■ PROBLEM REQUIREMENTS
Would you restate the entries below word for word, starting at the first line and ending with the one that has "(** * Free blocks and the pages they cover *)"?

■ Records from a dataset
(* ===== verification/PmaZone.v ===== *)
(** Zone operations of the physical page allocator on abstract free blocks.

    The zone invariant ties the free lists (PmaSpec.v) and the page bitmap to
    one map from block start to block size; allocation carves a range out of a
    block, release merges a range with its free neighbours. *)

From S2P Require Import Prelude Bitmap Vmm Cmm Pma PmaSpec.

(** * Free blocks and the pages they cover *)

Definition covered (F : gmap Z Z) (pfn : Z) : Prop :=
  ∃ p s, F !! p = Some s ∧ p <= pfn * PAGE_SIZE < p + s.

(** Page aligned blocks inside [lo, total) pages, at least [gap] bytes apart:
    [gap = 0] says disjoint, [gap = 1] also never adjacent. *)
Record blocks_ok (lo total gap : Z) (F : gmap Z Z) : Prop := {
  blk_range p s : F !! p = Some s → 0 < p ∧ lo * PAGE_SIZE <= p ∧ p + s <= total * PAGE_SIZE;
  blk_align p s : F !! p = Some s → (PAGE_SIZE | p) ∧ valid_size s;
  blk_apart p s p' s' : F !! p = Some s → F !! p' = Some s' → p < p' → p + s + gap <= p'
}.

Lemma blocks_weaken lo total gap F : 0 <= gap → blocks_ok lo total gap F → blocks_ok lo total 0 F.
Proof.
  intros ? H. split; try apply H. intros p s p' s' E E' Hlt.
  pose proof (blk_apart _ _ _ _ H p s p' s' E E' Hlt). lia.
Qed.
Lemma init_region_ok s pos P total top b R r rs :
  boot_inv s pos P → zone_sizes s total → usable_ok top pos (r :: rs) → top < 2 ^ 48 → total = top / PAGE_SIZE →
  total <= 8 * Z.of_nat (List.length (bitmap s)) → 0 < R < 2 ^ 48 → (PAGE_SIZE | R) →
  (find_bitmap R (r :: rs) = Some b ∨ b + R <= pos) →
  ∃ s', init_region total b R s r = Ok s' ∧
    boot_inv s' (if decide (type r = CMM_USABLE) then rend r else pos) (λ x, P x ∨ region_pages b R r x) ∧
    zone_sizes s' total ∧ List.length (bitmap s') = List.length (bitmap s).
Proof.
  intros HB Hsz Hu Htop Htot Hlen HR HRa Hb. unfold init_region. simpl in Hu, Hb.
  destruct (decide (type r = CMM_USABLE)) as [Et|Et].
  2: { rewrite bool_decide_false by done. simpl. exists s. split_and!; try done.
       eapply boot_inv_iff; [exact HB|lia|]. intros x. unfold region_pages. tauto. }
  rewrite bool_decide_true in * by done. cbn [negb andb] in *. destruct Hu as (Ha&Hal&Hpos&H0&Hl0&Hre&Hedge&Hrs).
  assert (u64 (Cmm.base r + length r) = rend r) as -> by (unfold rend in *; apply u64_id; lia).
  assert (rend r <= total * PAGE_SIZE) as Hret.
  { assert (PAGE_SIZE | rend r) as [k Hk] by (by apply Z.divide_add_r). rewrite Hk in *. subst total.
    pose proof (Z.div_le_mono (k * PAGE_SIZE) top PAGE_SIZE ltac:(done) ltac:(lia)).
    rewrite Z.div_mul in * by done. unfold PAGE_SIZE in *. lia. }
  destruct ((Cmm.base r <=? b) && (rend r >? b)) eqn:Ehold.
  - apply andb_true_iff in Ehold as [? ?]. zify_bools. destruct Hb as [Hb|]; [|lia].
    destruct (length r >=? R) eqn:Elr; [|pose proof (find_bitmap_above _ _ _ _ _ Hrs Hb); lia].
    injection Hb as <-. zify_bools. rewrite Z.gtb_ltb, Z.ltb_irrefl. cbn [mbind result_bind mret result_ret].
    destruct Ha as [a Ea], HRa as [k ->], Hal as [l El]. unfold rend in *. rewrite Ea, El in *.
    rewrite (u64_id (a * PAGE_SIZE + k * PAGE_SIZE)), <- Z.mul_add_distr_r, !Z.div_mul by (done || lia).
    destruct (mark_bitmap_ok s pos P total a (Z.to_nat (a + k - a)) HB Hsz ltac:(unfold PAGE_SIZE in *; lia) Hpos Hlen)
      as (map'&->&Hl'&HB'). cbn [mbind result_bind].
    assert (∀ x, region_pages (a * PAGE_SIZE) (k * PAGE_SIZE) r x ↔
                 range_pages ((a + k) * PAGE_SIZE) (a * PAGE_SIZE + l * PAGE_SIZE) x) as Hpg.
    { intros x. unfold region_pages, range_pages, rend. rewrite Ea, El. intuition lia. }
    case_z.
    + edestruct (add_range_ok _ pos P total ((a + k) * PAGE_SIZE) (a * PAGE_SIZE + l * PAGE_SIZE) HB' Hsz)
        as (s'&E&HB''&Hsz'&Hl''); [lia|lia|done|by apply Z.divide_factor_r|rewrite <- Z.mul_add_distr_r; by apply Z.divide_factor_r| |].
      { right. intros ?. apply Hedge. lia. }
      rewrite <- Z.mul_add_distr_r in *. exists s'. split; [exact E|]. split; [|split; [done|simpl in *; congruence]].
      eapply boot_inv_iff; [exact HB''|lia|]. intros x. by rewrite Hpg.
    + eexists. split; [reflexivity|]. split; [|by split].
      eapply boot_inv_iff; [exact HB'|lia|]. intros x. rewrite Hpg. unfold range_pages. intuition lia.
  - assert (∀ x, region_pages b R r x ↔ range_pages (Cmm.base r) (rend r) x) as Hpg.
    { intros x. unfold region_pages, range_pages. split; [tauto|]. intros [? ?]. split; [done|]. split; [done|].
      intros ?. rewrite Z.gtb_ltb in Ehold. destruct Hb as [Hb|Hb].
      - destruct (length r >=? R) eqn:Elr; [injection Hb as <-; zify_bools|].
        + unfold rend in *. revert Ehold. repeat case_z; simpl; done || lia.
        + pose proof (find_bitmap_above _ _ _ _ _ Hrs Hb). lia.
      - lia. }
    destruct (decide (Cmm.base r < rend r)) as [Hne|He].
    + destruct (add_range_ok s pos P total (Cmm.base r) (rend r) HB Hsz) as (s'&E&HB'&Hsz'&Hl'); try done.
      { by apply Z.divide_add_r. } { by right. }
      exists s'. split; [exact E|]. split; [|by split].
      eapply boot_inv_iff; [exact HB'|lia|]. intros x. by rewrite Hpg.
    + assert (rend r = Cmm.base r) as -> by (unfold rend in *; lia). unfold add_range.
      rewrite !Z.gtb_ltb. case_z; [lia|]. cbn [mbind result_bind mret result_ret].
      case_z; [lia|]. exists s. split; [done|]. split; [|by split].
      eapply boot_inv_iff; [exact HB|lia|]. intros x. rewrite Hpg. unfold range_pages. intuition lia.
Qed.

Lemma init_regions_ok s pos P total top b R rs :
  boot_inv s pos P → zone_sizes s total → usable_ok top pos rs → top < 2 ^ 48 → total = top / PAGE_SIZE →
  total <= 8 * Z.of_nat (List.length (bitmap s)) → 0 < R < 2 ^ 48 → (PAGE_SIZE | R) →
  (find_bitmap R rs = Some b ∨ b + R <= pos) →
  ∃ s' pos', init_regions total b R s rs = Ok s' ∧
    boot_inv s' pos' (λ x, P x ∨ ∃ r, r ∈ rs ∧ region_pages b R r x) ∧ zone_sizes s' total.
Proof.
  intros HB Hsz Hu Htop Htot Hlen HR HRa Hb. revert s pos P HB Hsz Hu Hlen Hb.
  induction rs as [|r rs IH]; intros s pos P HB Hsz Hu Hlen Hb.
  { exists s, pos. split; [done|]. split; [|done]. eapply boot_inv_iff; [exact HB|lia|].
    intros x. split; [by left|]. intros [|(r&Hr&_)]; [done|]. by apply elem_of_nil in Hr. }
  destruct (init_region_ok s pos P total top b R r rs) as (s1&E1&HB1&Hsz1&Hl1); try done.
  simpl in Hu, Hb. cbn [init_regions]. rewrite E1. cbn [mbind result_bind].
  edestruct (IH s1 _ _ HB1 Hsz1) as (s2&pos2&E2&HB2&Hsz2).
  - by case_decide; [apply Hu|].
  - by rewrite Hl1.
  - case_decide as Et; [rewrite bool_decide_true in Hb by done|by rewrite bool_decide_false in Hb by done].
    simpl in Hb. destruct Hu as (?&?&?&?&?&_). destruct Hb as [Hb|Hb]; [|right; unfold rend; lia].
    destruct (length r >=? R) eqn:El; [injection Hb as <-; zify_bools; right; unfold rend; lia|by left].
  - exists s2, pos2. split; [done|]. split; [|done]. eapply boot_inv_iff; [exact HB2|lia|].
    intros x. split.
    + intros [[?|?]|(q&?&?)]; [by left|right; exists r; split; [apply list_elem_of_here|done]|].
      right. exists q. split; [by apply list_elem_of_further|done].
    + intros [?|(q&[->|?]%elem_of_cons&?)]; [by left; left|by left; right|right; eauto].
Qed.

■ RESPONSE BELOW
(* ===== verification/PmaZone.v ===== *)
(** Zone operations of the physical page allocator on abstract free blocks.

    The zone invariant ties the free lists (PmaSpec.v) and the page bitmap to
    one map from block start to block size; allocation carves a range out of a
    block, release merges a range with its free neighbours. *)

From S2P Require Import Prelude Bitmap Vmm Cmm Pma PmaSpec.

(** * Free blocks and the pages they cover *)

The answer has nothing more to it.